::: SOURCE MATERIAL

Lemma with_retries_policy rt {A} prompt (reply : jval -> M A) gave_up w :
  (forall out, offstage (reply out)) ->
  retry_policy rt
    (with_gateway_retries (out <- call rt prompt ;; reply out) gave_up)
    prompt reply gave_up w.
Proof.
  intros Hk. split.
  - intros j out Hj Hf Ho. unfold with_gateway_retries.
    by apply retry_first_reply.
  - intros Hf. unfold with_gateway_retries.
    by rewrite retry_all_failed.
Qed.

(** C6.  Each of the three processors sends at most five requests.  Once
    its prompt is built, it runs attempts numbered from 1: an attempt
    whose request fails at the gateway is followed by a sleep of as many
    seconds as its number and, up to the fifth, by another attempt; what
    the processor does with a reply (parsing, validation, the store)
    sends no request and raises no [GatewayError], and its result or
    exception ends the processor at once; the gateway call itself raises
    nothing but [GatewayError]; after five gateway failures the processor
    raises a [GatewayError]. *)
Theorem stage_retry_policy (rt : runtime) (mail : gmap string jval)
    (sender_override : option string) (w : world) :
  (calls_within 5 (smart_categorizer rt mail)
   /\ calls_within 5 (action_item_extractor rt mail)
   /\ calls_within 5 (AI_mail_drafter rt mail sender_override))
  /\ ((forall mail_id out, offstage (categorize_reply mail_id out))
      /\ (forall mail_id out, offstage (extract_reply rt mail_id out))
      /\ (forall out, offstage (draft_reply rt mail sender_override out)))
  /\ (forall outcome e,
        gateway_result rt outcome = inl e -> ekind e = GatewayError)
  /\ (forall a j, slept a (S j) - slept a j = 1000 * Z.of_nat (a + j + 1))
  /\ (forall mail_id lib body,
        py_int (mget "id" mail) = Some mail_id ->
        prompt_library w = Some lib ->
        prompt_of "categorization" lib <> estr ->
        mget_or "body" (JStr estr) mail = JStr body ->
        retry_policy rt (smart_categorizer rt mail)
          (categorizer_prompt (prompt_of "categorization" lib) body)
          (categorize_reply mail_id) categorizer_gave_up w)
  /\ (forall mail_id lib body,
        py_int (mget "id" mail) = Some mail_id ->
        prompt_library w = Some lib ->
        prompt_of "action_extraction" lib <> estr ->
        mget_or "body" (JStr estr) mail = JStr body ->
        retry_policy rt (action_item_extractor rt mail)
          (extractor_prompt (prompt_of "action_extraction" lib) body)
          (extract_reply rt mail_id) extractor_gave_up w)
  /\ (forall lib body,
        py_eq (mget "draftable" mail) (JInt 0) = false ->
        prompt_library w = Some lib ->
        prompt_of "auto_reply" lib <> estr ->
        mget_or "body" (JStr estr) mail = JStr body ->
        retry_policy rt (AI_mail_drafter rt mail sender_override)
          (drafter_prompt (prompt_of "auto_reply" lib) body)
          (draft_reply rt mail sender_override) drafter_gave_up w).
Proof.
  split; [|split; [|split; [|split; [|split; [|split]]]]].
  - split; [|split].
    + apply smart_categorizer_calls.
    + apply action_item_extractor_calls.
    + apply AI_mail_drafter_calls.
  - split; [|split].
    + apply offstage_categorize_reply.
    + apply offstage_extract_reply.
    + apply offstage_draft_reply.
  - apply gateway_result_kind.
  - intros a j. rewrite slept_step. lia.
  - intros mail_id lib body Hid Hlib Hp Hb.
    pose proof (with_retries_policy rt
                  (categorizer_prompt (prompt_of "categorization" lib) body)
                  (categorize_reply mail_id) categorizer_gave_up w
                  (offstage_categorize_reply mail_id)) as [H1 H2].
    split.
    + intros j out Hj Hf Ho.
      rewrite (smart_categorizer_run rt mail w mail_id lib body) by done.
      by apply H1.
    + intros Hf.
      rewrite (smart_categorizer_run rt mail w mail_id lib body) by done.
      by apply H2.
  - intros mail_id lib body Hid Hlib Hp Hb.
    pose proof (with_retries_policy rt
                  (extractor_prompt (prompt_of "action_extraction" lib) body)
                  (extract_reply rt mail_id) extractor_gave_up w
                  (offstage_extract_reply rt mail_id)) as [H1 H2].
    split.
    + intros j out Hj Hf Ho.
      rewrite (action_item_extractor_run rt mail w mail_id lib body) by done.
      by apply H1.
    + intros Hf.
      rewrite (action_item_extractor_run rt mail w mail_id lib body) by done.
      by apply H2.
  - intros lib body Hd Hlib Hp Hb.
    pose proof (with_retries_policy rt
                  (drafter_prompt (prompt_of "auto_reply" lib) body)
                  (draft_reply rt mail sender_override) drafter_gave_up w
                  (offstage_draft_reply rt mail sender_override)) as [H1 H2].
    split.
    + intros j out Hj Hf Ho.
      rewrite (AI_mail_drafter_run rt mail sender_override w lib body)
        by done.
      by apply H1.
    + intros Hf.
      rewrite (AI_mail_drafter_run rt mail sender_override w lib body)
        by done.
      by apply H2.
Qed.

::::::

#### WHAT TO DO
Give an exact copy of every line from the one holding "(offstage_draft_reply rt mail" through the end of the records, both included, and no other lines.

#### REPLY
                  (offstage_draft_reply rt mail sender_override)) as [H1 H2].
    split.
    + intros j out Hj Hf Ho.
      rewrite (AI_mail_drafter_run rt mail sender_override w lib body)
        by done.
      by apply H1.
    + intros Hf.
      rewrite (AI_mail_drafter_run rt mail sender_override w lib body)
        by done.
      by apply H2.
Qed.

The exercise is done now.